In a casual conversation, executive director Tracey Kinsella mentioned last week that COVID-19 made it necessary to cancel at least two annual fund-raisers – the Hall of Fame induction ceremony and its annual invitational golf tournament in Red Deer – and she was concerned about meeting routine expenses.
Consistently, the government’s contribution of $302,000 a year has been in the hands of Hall of Fame officials before the middle of the year. She expressed only mild frustration,, understanding that the coronavirus pandemic and other major financial issues have created major problems far from the world of sports. She did state that government staff members, working below the level of elected or appointed officials, have told her of their efforts to have the money forwarded as quickly as possible.
Perhaps this delay must be seen as part of a long and ongoing drop in Alberta’s financial support to amateur sports at all levels. In the 10-year period ending in 2019, the reduction reached $5.1 million – an average of $500,000 per year. We should hope not.
Some comparative figures seem to be well worth serious study:
* The economic impact of the 2019 Canada Winter Games in Red Deer was $110 million; impact of the 2018 Alberta Winter Games was $3.4 million for the Fort McMurray-Wood Buffalo area and $5.6 million for this host province;
* In 2018-19, Alberta Sport Connection, a sport delivery system disbanded months ago by the UPC, provided $7.2 million to be shared among 80 provincial sport organizations that delivered programming to more than 788,000 Albertans;
* Leduc hosted the 2016 Alberta Summer Games with an economic impact of $3.6 million for the area and $4.9 million for the province.
Still, government aid has dropped. Some citizens suggest minor and amateur sports should not receive government support during troubled times. Today it might be wise to ask Fort McMurray if that community will value the 2022 Arctic Winter Games? The record shows that numerous small- and mid-sized business stepped up during the 2018 Games, a difficult time for fire victims and petroleum companies that have served as a backstop to countless community and area projects.
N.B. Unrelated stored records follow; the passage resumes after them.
(** The loop: the profiles are updated in place; a call that raises ends
    the loop (and the thread).  The table as the loop leaves it and the
    [update] calls made, oldest first, are returned with the outcome. *)
Fixpoint sync_metrics_profiles {C : Type} `{Controller C} (c : C)
    (export_interval : R) (reading : string -> metrics_reading)
    (profiles : dict ServiceProfile)
  : result unit * dict ServiceProfile * list metrics_call :=
  match profiles with
  | [] => (Ok tt, [], [])
  | (profile_name, profile) :: rest =>
      match sync_metrics_profile c export_interval (reading profile_name)
              profile_name profile with
      | (Raised e profile', calls) =>
          (Raise e, (profile_name, profile') :: rest, calls)
      | (Returned profile', calls) =>
          let '(r, rest', calls') :=
            sync_metrics_profiles c export_interval reading rest in
          (r, (profile_name, profile') :: rest', calls ++ calls')
      end
  end.

(** The call of the "zero instances" block on a profile. *)
Definition zero_call (export_interval : R) (r : metrics_reading)
    (profile_name : string) (profile : ServiceProfile) : metrics_call :=
  {| call_profile := profile_name; call_zero := true;
     call_arguments :=
       {| call_now := clock_second r; call_delta := export_interval;
          call_instances := 0; call_backlog := length_second r;
          call_duty_cycle := target_duty_cycle profile |} |}.

(** For the examples: a service with a queue, scaled to zero, and a tick in
    which no heartbeat was seen and the queue is empty. *)
Definition example_queued : ServiceProfile :=
  ServiceProfile_init "svc" example_config 0 0 None 600 None 500
    (Some {| queue_name := "service-queue-svc" |}) 30.

Definition example_idle_cluster : example_cluster :=
  {| cluster_targets := [("svc"%string, 0)];
     cluster_cpu := 4%R; cluster_memory := 4096%R |}.

Definition example_quiet_reading : string -> metrics_reading :=
  fun _ =>
    {| state_read := None; clock := 60%R; length_first := 0; clock_first := 60%R;
       length_second := 0; clock_second := 60%R |}.

(** The one [update] call of that tick. *)
Definition example_quiet_calls : list metrics_call :=
  [{| call_profile := "svc"; call_zero := true;
      call_arguments :=
        {| call_now := 60%R; call_delta := 60%R; call_instances := 0;
           call_backlog := 0; call_duty_cycle := (9 / 10)%R |} |}].

(** ** ScalerServer.sync_services and stop_service *)

(** [server_base.ServiceStage] (not in src/): the members the scaler names. *)
Inductive ServiceStage : Type :=
| Off
| Update
| Running.

Definition ServiceStage_eqb (a b : ServiceStage) : bool :=
  match a, b with
  | Off, Off | Update, Update | Running, Running => true
  | _, _ => false
  end.

(** An entry of the service catalog
    ([self.datastore.list_all_services(full=True)]), with what the loop
    computes from the entry alone. *)
Record Service : Type := {
  service_name : string;
  enabled : bool;
  dependencies : list string;    (* the container names of service.dependencies *)
  wait_for_update : bool;        (* service.update_config and service.update_config.wait_for_update *)
  service_config_hash : Z;       (* config_hash, l.333-334 *)
  docker_config : DockerConfig;  (* docker_config, l.338-343: image variables
                                    substituted, default environment appended *)
  licence_count : Z;
  service_timeout : Z
}.

(** [self.config.core.scaler.service_defaults], the part that goes into a
    new profile. *)
Record ServiceDefaults : Type := {
  default_min_instances : Z;
  default_growth : R;
  default_shrink : option R;
  default_backlog : Z
}.

(** The controller methods [sync_services] calls besides those of
    [Controller].  The calls are taken to return. *)
Class Deployer (C : Type) : Type := {
  prepare_network : C -> string -> bool -> C;
  start_stateful_container : C -> string -> string -> C;
  restart : C -> ServiceProfile -> C
}.

(** [profile.container_config != docker_config] compares field by field. *)
Definition DockerConfig_eq_dec (a b : DockerConfig) : {a = b} + {a <> b}.
Proof.
  decide equality;
    first [ apply Req_EM_T | apply Z.eq_dec | apply string_dec | apply bool_dec
          | apply list_eq_dec; decide equality; apply string_dec ].
Defined.

(** [assemblyline.common.forge.get_service_queue] (not in src/): the handle
    of the queue of a service. *)
Definition get_service_queue (name : string) : PriorityQueue :=
  {| queue_name := String.append "service-queue-" name |}.

(** The part of the server [sync_services] works on: the controller,
    [self.profiles] and [self._service_stage_hash]. *)
Record Server (C : Type) : Type := {
  server_controller : C;
  server_profiles : dict ServiceProfile;
  service_stage_hash : dict ServiceStage
}.
Arguments server_controller {C} _.
Arguments server_profiles {C} _.
Arguments service_stage_hash {C} _.
Arguments Build_Server {C} _ _ _.

(** [CoreBase.get_service_stage] (not in src/): the stage on record, [Off]
    when there is none. *)
Definition get_service_stage {C : Type} (self : Server C) (name : string)
  : ServiceStage :=
  match dict_get name (service_stage_hash self) with
  | Some stage => stage
  | None => Off
  end.

(** [ScalerServer.stop_service] *)
Definition stop_service {C : Type} `{Controller C} (self : Server C)
    (name : string) (current_stage : ServiceStage) : Server C :=
  let self :=
    if ServiceStage_eqb current_stage Off then self
    else
      {| server_controller :=
           stop_containers (server_controller self) [("dependency_for"%string, name)];
         server_profiles := server_profiles self;
         service_stage_hash := dict_set name Off (service_stage_hash self) |} in
  if dict_mem name (server_profiles self)
     || (get_target (server_controller self) name >? 0)
  then
    {| server_controller := set_target (server_controller self) name 0;
       server_profiles := dict_pop name (server_profiles self);
       service_stage_hash := service_stage_hash self |}
  else self.

(** [ScalerServer.add_service]; [now] is what [time.time()] answers. *)
Definition add_service {C : Type} `{Controller C} (self : Server C) (now : R)
    (profile : ServiceProfile) : Server C :=
  let profile :=
    set_desired_instances
      (Z.max (get_target (server_controller self) (name profile))
         (min_instances profile)) profile in
  let profile := set_running_instances (desired_instances profile) profile in
  let profile := set_last_update now profile in
  {| server_controller := add_profile (server_controller self) profile;
     server_profiles := dict_set (name profile) profile (server_profiles self);
     service_stage_hash := service_stage_hash self |}.

(** "Update RAM, CPU, licence requirements for running services" *)
Definition sync_profile {C : Type} `{Controller C} `{Deployer C} (self : Server C)
    (service : Service) (profile : ServiceProfile) : Server C :=
  let name := service_name service in
  let changed :=
    (if DockerConfig_eq_dec (container_config profile) (docker_config service)
     then false else true)
    || negb (config_hash profile =? service_config_hash service) in
  let profile :=
    if changed
    then set_config_hash (service_config_hash service)
           (set_container_config (docker_config service) profile)
    else profile in
  let controller :=
    if changed then restart (server_controller self) profile
    else server_controller self in
  let profile :=
    if licence_count service =? 0 then set__max_instances Infinite profile
    else set__max_instances (Finite (licence_count service)) profile in
  {| server_controller := controller;
     server_profiles := dict_set name profile (server_profiles self);
     service_stage_hash := service_stage_hash self |}.

(** "Find any services we have running, that are no longer in the database
    and remove them": the loop over
    [current_services - set(discovered_services)], in the order of
    [current_services]. *)
Definition stop_strays {C : Type} `{Controller C} (self : Server C)
    (current_services discovered_services : list string) : Server C :=
  fold_left
    (fun self stray_service =>
       let stage := get_service_stage self stray_service in
       stop_service self stray_service stage)
    (filter (fun n => negb (str_mem n discovered_services)) current_services)
    self.

(** "Enable this service's dependencies" and "Move to the next service
    stage": [if service.enabled and stage == ServiceStage.Off]. *)
Definition sync_enable {C : Type} `{Deployer C} (self : Server C)
    (service : Service) (stage : ServiceStage) : Server C :=
  let name := service_name service in
  if enabled service && ServiceStage_eqb stage Off then
    let controller :=
      prepare_network (server_controller self) name
        (allow_internet_access (docker_config service)) in
    let controller :=
      fold_left (fun c _n => start_stateful_container c name _n)
        (dependencies service) controller in
    {| server_controller := controller;
       server_profiles := server_profiles self;
       service_stage_hash :=
         dict_set name (if wait_for_update service then Update else Running)
           (service_stage_hash self) |}
  else self.

(** "Check that all enabled services are enabled":
    [if service.enabled and stage == ServiceStage.Running]. *)
Definition sync_scale {C : Type} `{Controller C} `{Deployer C}
    (default_settings : ServiceDefaults) (now : string -> R) (self : Server C)
    (service : Service) (stage : ServiceStage) : Server C :=
  let name := service_name service in
  if enabled service && ServiceStage_eqb stage Running then
    match dict_get name (server_profiles self) with
    | None =>
        add_service self (now name)
          (ServiceProfile_init name (docker_config service)
             (service_config_hash service)
             (default_min_instances default_settings)
             (Some (licence_count service))
             (default_growth default_settings)
             (default_shrink default_settings)
             (default_backlog default_settings)
             (Some (get_service_queue name))
             (service_timeout service + 30))
    | Some profile => sync_profile self service profile
    end
  else self.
After the severe floods earlier this year, it’s safe to guess that any international program that will improve community morale while adding some vital dollars to the public purse will be welcome. Incidentally, they’re headed to Wood Buffalo because COVID-19 forced cancellation of the scheduled 2020 event in Whitehorse. Fortunately, some of the dollars set aside and unused in the Northwest Territories have already arrived in Fort McMurray.
These days, surrounded by a crippled economy, I wonder if Alberta now wishes the 2026 Commonwealth Games were headed for Edmonton and 2026 Winter Olympics were coming to Calgary. Both possibilities were seriously discussed before being nixed.
During my five-year term as chair of Alberta Sport Connection, the organization received steady criticism for finishing third of fourth – usually in the rear of Quebec and Ontario – in provincial medal counts. I tried regularly to help almost any government official to focus on the cost of doing business.
It made no impact to point out that Alberta’s per-capita investment in sport programs is (or was) the second-lowest in Canada. Sorry, I can’t remember which province spent less, but I am sure that Saskatchewan receives $24.39 per capita and Newfoundland gets $8.36 per capita.
Alberta receives $3.85 per capita although 82 per cent of Albertans say in polls that they believe sport contributes to quality of life. And those I have spoken to say clearly that the Alberta Sports Hall of Fame has value.